To advance the use of digital technologies in diagnosing early stages of Alzheimer’s disease (AD) and mild cognitive impairment (MCI), we propose a research project using voice recordings, neuropsychological tests, neuroimaging, and neuropathology data. By developing interpretable deep learning models, we aim to identify cognitive abnormalities in speech that align with brain atrophy patterns and neuropathology grades. The project’s success will provide a validation framework for researchers and expand the application of voice technologies, making them accessible to diverse populations.
EZ-Aware is an easily accessible digital health platform that uses active and passive monitoring of cognitive and behavioral functions in older adults’ everyday environments. Current cognitive screening tools to detect Mild Cognitive Impairment (MCI) are time-consuming, are not used routinely, do not assess functional abilities in daily life, and are not sensitive to the earliest signs of neurodegenerative disease. To overcome these current barriers and limitations of cognitive screening in older adults, the goal of the A2Pilot project is to design a functional version of EZ-Aware that will be piloted for feasibility among cognitively healthy individuals and those with MCI. All the study data will be used to form a digital twin model, a digital representation of each individual participant in the study.

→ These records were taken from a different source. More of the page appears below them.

(* ===== verification/Idempotency.v ===== *)
(** * Doing something once

    [src/idempotency/idempotency-store.ts]: [once(key, fn)] runs [fn] unless the
    key is being worked on or was committed within the retention time.  The
    method awaits the backing store and [fn], so calls interleave: a call is a
    small program counter, every stretch of code between two awaits is one step,
    and a system of any number of calls is a step relation.  The backing store is
    shared with other processes and with the asynchronous pruning of
    [pruneIfDue], so it may change arbitrarily between steps.  The hop from the
    end of [isCommitted] to the line of [once] that awaits it runs no other code
    that could tell the difference (a second call of the same key answers [false]
    on either side of it), so it is part of the step.  The query [committed],
    which fills the cache from the shared records without holding the key, is not
    one of the steps. *)

From Stdlib Require Import ZArith Lia.
From S2P Require Import Prelude Collections DurableMap.
Open Scope Z_scope.

Record IdempotencyRecord := mkRecord { r_key : string; r_at : Z }.

(** Where a call of [once] is. *)
Inductive pc :=
| Checking (key : string) (cutoff : Z)  (** awaiting [backing.get] in [isCommitted] *)
| Running (key : string) (cutoff : Z)  (** awaiting [fn()]; the cutoff of its check *)
| Putting (key : string) (at_ cutoff : Z)  (** awaiting [backing.put] *)
| Returned (result : outcome bool).

Section store.
Context {M : Type -> Type} `{DurableMapLaws M}.
Variables (retentionMs pruneIntervalMs : Z).

Record Store := mkStore {
  backing : option (M IdempotencyRecord);
  done_ : jmap string Z;
  inflight : list string;
  lastPruneAt : Z;
  calls : jmap nat pc;
  clock : Z;  (** the latest time a step has read *)
  commits : list (string * Z);  (** the completed runs, latest first *)
}.

Definition initial (b : option (M IdempotencyRecord)) (now : Z) : Store := mkStore b [] [] now [] now [].

(** The synchronous part of [pruneIfDue]. *)
Definition pruneDone (done : jmap string Z) (cutoff : Z) : jmap string Z :=
  List.filter (fun e => negb (e.2 <? cutoff)) done.

Definition pruneIfDue (t : Z) (lastPrune : Z) (done : jmap string Z) : Z * jmap string Z :=
  if t - lastPrune <? pruneIntervalMs then (lastPrune, done)
  else (t, pruneDone done (t - retentionMs)).

Definition removeKey (k : string) (l : list string) : list string := List.filter (fun x => x !== k) l.

(** [finally { inflight.delete(key) }] and the return of the call. *)
Definition finish (c : nat) (key : string) (result : outcome bool) (now : Z) (s : Store) : Store :=
  mkStore (backing s) (done_ s) (removeKey key (inflight s)) (lastPruneAt s)
    (JMap.set (calls s) c (Returned result)) now (commits s).

(** The first part of [isCommitted]: the cache. *)
Definition cachedCommit (key : string) (cutoff : Z) (s : Store) : bool :=
  match JMap.get (done_ s) key with Some cached => cutoff <=? cached | None => false end.

(** [once(key, fn)] up to its first await. *)
Definition onceStart (c : nat) (key : string) (now : Z) (s : Store) : Store :=
  if bool_decide (key ∈ inflight s) then
    mkStore (backing s) (done_ s) (inflight s) (lastPruneAt s)
      (JMap.set (calls s) c (Returned (Ok false))) now (commits s)
  else
    let s1 := mkStore (backing s) (done_ s) (inflight s ++ [key]) (lastPruneAt s) (calls s) now (commits s) in
    let cutoff := now - retentionMs in
    if cachedCommit key cutoff s then finish c key (Ok false) now s1
    else mkStore (backing s1) (done_ s1) (inflight s1) (lastPruneAt s1)
           (JMap.set (calls s1) c (Checking key cutoff)) now (commits s1).

(** [const record = await backing.get(key)] and what follows, up to [fn()]. *)
Definition onceRead (c : nat) (key : string) (cutoff now : Z) (s : Store) : Store :=
  let found := match backing s with Some b => dm_get key b | None => None end in
  let fresh := match found with
               | Some record => if cutoff <=? r_at record then Some record else None
               | None => None
               end in
  match fresh with
  | Some record =>
      finish c key (Ok false) now
        (mkStore (backing s) (JMap.set (done_ s) (r_key record) (r_at record)) (inflight s) (lastPruneAt s)
           (calls s) now (commits s))
  | None =>
      mkStore (backing s) (done_ s) (inflight s) (lastPruneAt s)
        (JMap.set (calls s) c (Running key cutoff)) now (commits s)
  end.

(** [fn()] has returned: [const at = now()] and the call of [put]. *)
Definition onceRan (c : nat) (key : string) (cutoff now : Z) (s : Store) : Store :=
  mkStore (match backing s with Some b => Some (dm_put key (mkRecord key now) b) | None => None end) (done_ s) (inflight s) (lastPruneAt s)
    (JMap.set (calls s) c (Putting key now cutoff)) now (commits s).

(** [put] has returned: the commit. *)
Definition oncePut (c : nat) (key : string) (at_ now : Z) (s : Store) : Store :=
  let '(lastPrune, done) := pruneIfDue at_ (lastPruneAt s) (JMap.set (done_ s) key at_) in
  finish c key (Ok true) now
    (mkStore (backing s) done (inflight s) lastPrune (calls s) now ((key, at_) :: commits s)).

(** Every record is filed under its own key, as [put] files them. *)
Definition well_keyed (b : option (M IdempotencyRecord)) : Prop :=
  forall m k r, b = Some m -> dm_get k m = Some r -> r_key r = k.

Inductive step (s : Store) : Store -> Prop :=
| st_start c key now :
    JMap.get (calls s) c = None -> clock s <= now -> step s (onceStart c key now s)
| st_read c key cutoff now :
    JMap.get (calls s) c = Some (Checking key cutoff) -> clock s <= now ->
    step s (onceRead c key cutoff now s)
| st_ran c key cutoff now :
    JMap.get (calls s) c = Some (Running key cutoff) -> clock s <= now ->
    step s (onceRan c key cutoff now s)
| st_put c key at_ cutoff now :
    JMap.get (calls s) c = Some (Putting key at_ cutoff) -> clock s <= now ->
    step s (oncePut c key at_ now s)
| st_throw c key now e p :  (** an awaited call rejects *)
    JMap.get (calls s) c = Some p ->
    (exists cutoff, p = Checking key cutoff \/ p = Running key cutoff \/ exists at_, p = Putting key at_ cutoff) ->
    clock s <= now -> step s (finish c key (Throw e) now s)
| st_backing b : (** other processes and pruning *)
    well_keyed b ->
    step s (mkStore b (done_ s) (inflight s) (lastPruneAt s) (calls s) (clock s) (commits s)).

Definition reachable (b : option (M IdempotencyRecord)) (now : Z) (s : Store) : Prop :=
  rtc step (initial b now) s.

(** ** The invariant *)
(** The key a call holds, and the cutoff of its check. *)
Definition holds (p : pc) : option (string * Z) :=
  match p with
  | Checking key cutoff | Running key cutoff | Putting key _ cutoff => Some (key, cutoff)
  | Returned _ => None
  end.

Definition holder (s : Store) (key : string) (c : nat) (cutoff : Z) : Prop :=
  exists p, JMap.get (calls s) c = Some p /\ holds p = Some (key, cutoff).

Record inv (s : Store) : Prop := mkInv {
  inv_mutex : forall key c c' o o', holder s key c o -> holder s key c' o' -> c = c';
  inv_inflight : forall key, key ∈ inflight s <-> exists c o, holder s key c o;
  inv_cutoff : forall key c o, holder s key c o -> forall a, (key, a) ∈ commits s -> a < o;
  inv_at : forall c key a o, JMap.get (calls s) c = Some (Putting key a o) -> o + retentionMs <= a <= clock s;
  inv_old : forall key c o, holder s key c o -> o + retentionMs <= clock s;
  inv_done : forall key a, (key, a) ∈ commits s ->
    a <= clock s /\ ((exists a', JMap.get (done_ s) key = Some a' /\ a <= a') \/ a < clock s - retentionMs);
  inv_wf : JMap.wf (done_ s);
  inv_keyed : well_keyed (backing s);
  inv_spaced : forall i j key a a', (i < j)%nat -> commits s !! i = Some (key, a) -> commits s !! j = Some (key, a') ->
    a' + retentionMs < a;
}.

Hypothesis retention_pos : 0 <= retentionMs.

Lemma holder_set s c p key c' o done infl lp cl co b :
  holder (mkStore b done infl lp (JMap.set (calls s) c p) cl co) key c' o <->
  (c' = c /\ holds p = Some (key, o)) \/ (c' <> c /\ holder s key c' o).
Proof.
  unfold holder. cbn [calls]. rewrite JMap.get_set. case_decide as E.
  - subst c'. split.
    + intros (q & [= <-] & Hq). by left.
    + intros [[_ Hq]|[? _]]; [by exists p|done].
  - split.
    + intros Hq. right. split; [congruence|done].
    + intros [[-> _]|[_ Hq]]; done.
Qed.

Lemma holder_same s s' key c o : calls s' = calls s -> holder s' key c o <-> holder s key c o.
Proof. unfold holder. by intros ->. Qed.

Lemma elem_removeKey k j l : j ∈ removeKey k l <-> j ∈ l /\ j <> k.
Proof. unfold removeKey. rewrite Arr.elem_of_filter, negb_true_iff, bool_decide_eq_false. tauto. Qed.

(** Time passes: what holds of the commits keeps holding. *)
Lemma inv_done_later s now : inv s -> clock s <= now -> forall key a, (key, a) ∈ commits s ->
  a <= now /\ ((exists a', JMap.get (done_ s) key = Some a' /\ a <= a') \/ a < now - retentionMs).
Proof. intros Hi Hn key a Ha. destruct (inv_done _ Hi _ _ Ha) as [? [?|?]]; split; [lia|by left|lia|right; lia]. Qed.

(** A call that leaves its critical section. *)
Lemma inv_finish s c key o result now done :
  inv s -> holder s key c o -> clock s <= now -> JMap.wf done ->
  (forall k a, (k, a) ∈ commits s ->
     (exists a', JMap.get done k = Some a' /\ a <= a') \/ a < now - retentionMs) ->
  inv (finish c key result now (mkStore (backing s) done (inflight s) (lastPruneAt s) (calls s) now (commits s))).
Proof.
  intros Hi Hh Hn Hwf Hdone. unfold finish. cbn [backing done_ inflight lastPruneAt calls commits].
  assert (forall k c' o', holder (mkStore (backing s) done (removeKey key (inflight s)) (lastPruneAt s)
            (JMap.set (calls s) c (Returned result)) now (commits s)) k c' o' <->
          c' <> c /\ holder s k c' o') as Hold.
  { intros k c' o'. rewrite holder_set. cbn. naive_solver. }
  split; cbn [inflight commits calls clock done_ backing].
  - intros k c1 c2 o1 o2 [_ H1]%Hold [_ H2]%Hold. by eapply (inv_mutex _ Hi).
  - intros k. rewrite elem_removeKey, (inv_inflight _ Hi). setoid_rewrite Hold. split.
    + intros [(c' & o' & Hk) Hne]. exists c', o'. split; [|done]. intros ->.
      destruct Hh as (p & Hp & Hhp), Hk as (p' & Hp' & Hhp'). congruence.
    + intros (c' & o' & Hc & Hk). split; [eauto|]. intros ->. apply Hc. by eapply (inv_mutex _ Hi).
  - intros k c' o' [_ Hk]%Hold. by apply (inv_cutoff _ Hi k c').
  - intros c' k a o'. rewrite JMap.get_set. case_decide; [done|]. intros Hp.
    pose proof (inv_at _ Hi _ _ _ _ Hp). lia.
  - intros k c' o' [_ Hk]%Hold. pose proof (inv_old _ Hi _ _ _ Hk). lia.
  - intros k a Ha. split; [pose proof (proj1 (inv_done _ Hi _ _ Ha)); lia|]. by apply Hdone.
  - done.
  - apply Hi.
  - apply Hi.
Qed.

Emerging data suggest COVID-19 increases the risk for or potentiates the onset of Alzheimer’s disease in older adults. Those living in underserved urban as well as rural communities face distinct challenges in accessing dementia care. There is an urgent need to identify novel methods to evaluate the impact of COVID-19 on the cognitive health and dementia risk of older at-risk adults, and to do so in a manner that facilitates access for those in low resource settings. The DANATM Cognitive Assessment Tool is an FDA-cleared mobile application developed and validated to detect subtle cognitive dysfunction. The study team has successfully partnered with DANA developers to track cognitive trajectories following COVID-19. In this prospective cohort study, older adults will complete the DANA battery on multiple occasions following COVID-19 illness. By applying machine learning techniques to the in-home, app-based measurement of cognition this project will develop a more accurate, reliable, and accessible method of detecting and predicting cognitive decline and Alzheimer’s risk following a COVID-19 illness.
The EyeControl platform is designed to support communication with patients in the ICU, to improve communication (between patients, families, and the medical team) and aims to support the management of delirium. This project will evaluate the efficacy of the EyeControl platform specifically in older adults admitted to the ICU at JHU, and pilot new device features for delirium management via the device.
This project will develop methods for accurate and non-intrusive assessment of NPS at home over time, document the sequence of occurrences of NPS, predict adverse events, and provide interpretable data for accurate diagnosis. We will develop a clinician dashboard summarizing patients’ trajectories of NPS-related behaviors and correlate these measures with the onset of dementia. The goal of this project is to build the infrastructure for a largescale clinical trial.